Source records:
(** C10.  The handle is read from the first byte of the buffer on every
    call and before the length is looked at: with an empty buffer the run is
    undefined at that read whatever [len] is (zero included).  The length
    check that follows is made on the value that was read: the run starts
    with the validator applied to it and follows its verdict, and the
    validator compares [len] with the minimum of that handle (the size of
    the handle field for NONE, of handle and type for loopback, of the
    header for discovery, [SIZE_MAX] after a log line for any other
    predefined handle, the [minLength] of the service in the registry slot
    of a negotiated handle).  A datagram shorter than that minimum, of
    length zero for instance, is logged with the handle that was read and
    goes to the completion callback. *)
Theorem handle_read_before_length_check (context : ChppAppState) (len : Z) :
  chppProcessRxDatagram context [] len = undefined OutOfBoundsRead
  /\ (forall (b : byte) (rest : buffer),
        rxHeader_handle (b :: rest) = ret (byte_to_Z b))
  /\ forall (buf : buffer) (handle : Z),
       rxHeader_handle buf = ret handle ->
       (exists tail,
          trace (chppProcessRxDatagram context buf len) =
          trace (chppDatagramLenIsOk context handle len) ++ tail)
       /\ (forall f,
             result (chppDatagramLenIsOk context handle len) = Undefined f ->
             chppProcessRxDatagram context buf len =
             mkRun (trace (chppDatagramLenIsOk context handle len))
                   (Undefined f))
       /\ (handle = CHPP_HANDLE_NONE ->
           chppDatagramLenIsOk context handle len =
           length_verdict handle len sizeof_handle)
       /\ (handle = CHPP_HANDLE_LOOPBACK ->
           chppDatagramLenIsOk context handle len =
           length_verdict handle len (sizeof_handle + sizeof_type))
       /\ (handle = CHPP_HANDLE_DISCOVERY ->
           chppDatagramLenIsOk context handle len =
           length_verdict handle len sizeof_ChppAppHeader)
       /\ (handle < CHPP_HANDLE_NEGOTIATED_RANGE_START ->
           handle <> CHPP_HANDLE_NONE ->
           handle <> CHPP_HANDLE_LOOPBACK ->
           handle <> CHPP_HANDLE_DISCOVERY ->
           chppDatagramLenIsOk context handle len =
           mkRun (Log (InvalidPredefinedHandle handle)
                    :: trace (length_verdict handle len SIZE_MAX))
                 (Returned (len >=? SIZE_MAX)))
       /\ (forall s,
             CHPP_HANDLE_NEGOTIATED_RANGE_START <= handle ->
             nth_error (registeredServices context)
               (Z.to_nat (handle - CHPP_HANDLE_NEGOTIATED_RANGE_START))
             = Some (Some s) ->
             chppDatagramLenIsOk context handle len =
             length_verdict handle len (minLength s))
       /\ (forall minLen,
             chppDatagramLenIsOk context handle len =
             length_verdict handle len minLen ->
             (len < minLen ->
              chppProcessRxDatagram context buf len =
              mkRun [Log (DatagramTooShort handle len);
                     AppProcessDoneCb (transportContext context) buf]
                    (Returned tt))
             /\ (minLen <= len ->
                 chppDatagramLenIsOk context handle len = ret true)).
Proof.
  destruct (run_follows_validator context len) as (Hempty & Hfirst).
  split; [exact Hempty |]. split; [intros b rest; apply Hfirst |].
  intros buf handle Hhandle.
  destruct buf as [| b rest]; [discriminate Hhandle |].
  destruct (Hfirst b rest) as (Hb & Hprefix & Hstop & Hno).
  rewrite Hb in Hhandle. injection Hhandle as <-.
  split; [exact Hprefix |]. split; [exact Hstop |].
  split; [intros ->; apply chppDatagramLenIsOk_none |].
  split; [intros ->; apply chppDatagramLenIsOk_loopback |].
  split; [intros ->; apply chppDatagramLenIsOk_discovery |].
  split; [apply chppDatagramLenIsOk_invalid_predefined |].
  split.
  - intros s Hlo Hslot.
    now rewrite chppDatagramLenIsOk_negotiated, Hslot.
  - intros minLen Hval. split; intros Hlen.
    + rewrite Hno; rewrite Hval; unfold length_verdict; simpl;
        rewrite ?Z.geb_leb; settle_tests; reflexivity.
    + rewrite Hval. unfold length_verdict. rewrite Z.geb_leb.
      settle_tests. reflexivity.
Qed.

#### What needs to be done:
Starting at the first line of the entries above, please extract each line up to and including the line with "with the validator", unchanged, and add nothing.

#### Finished task:
(** C10.  The handle is read from the first byte of the buffer on every
    call and before the length is looked at: with an empty buffer the run is
    undefined at that read whatever [len] is (zero included).  The length
    check that follows is made on the value that was read: the run starts
    with the validator applied to it and follows its verdict, and the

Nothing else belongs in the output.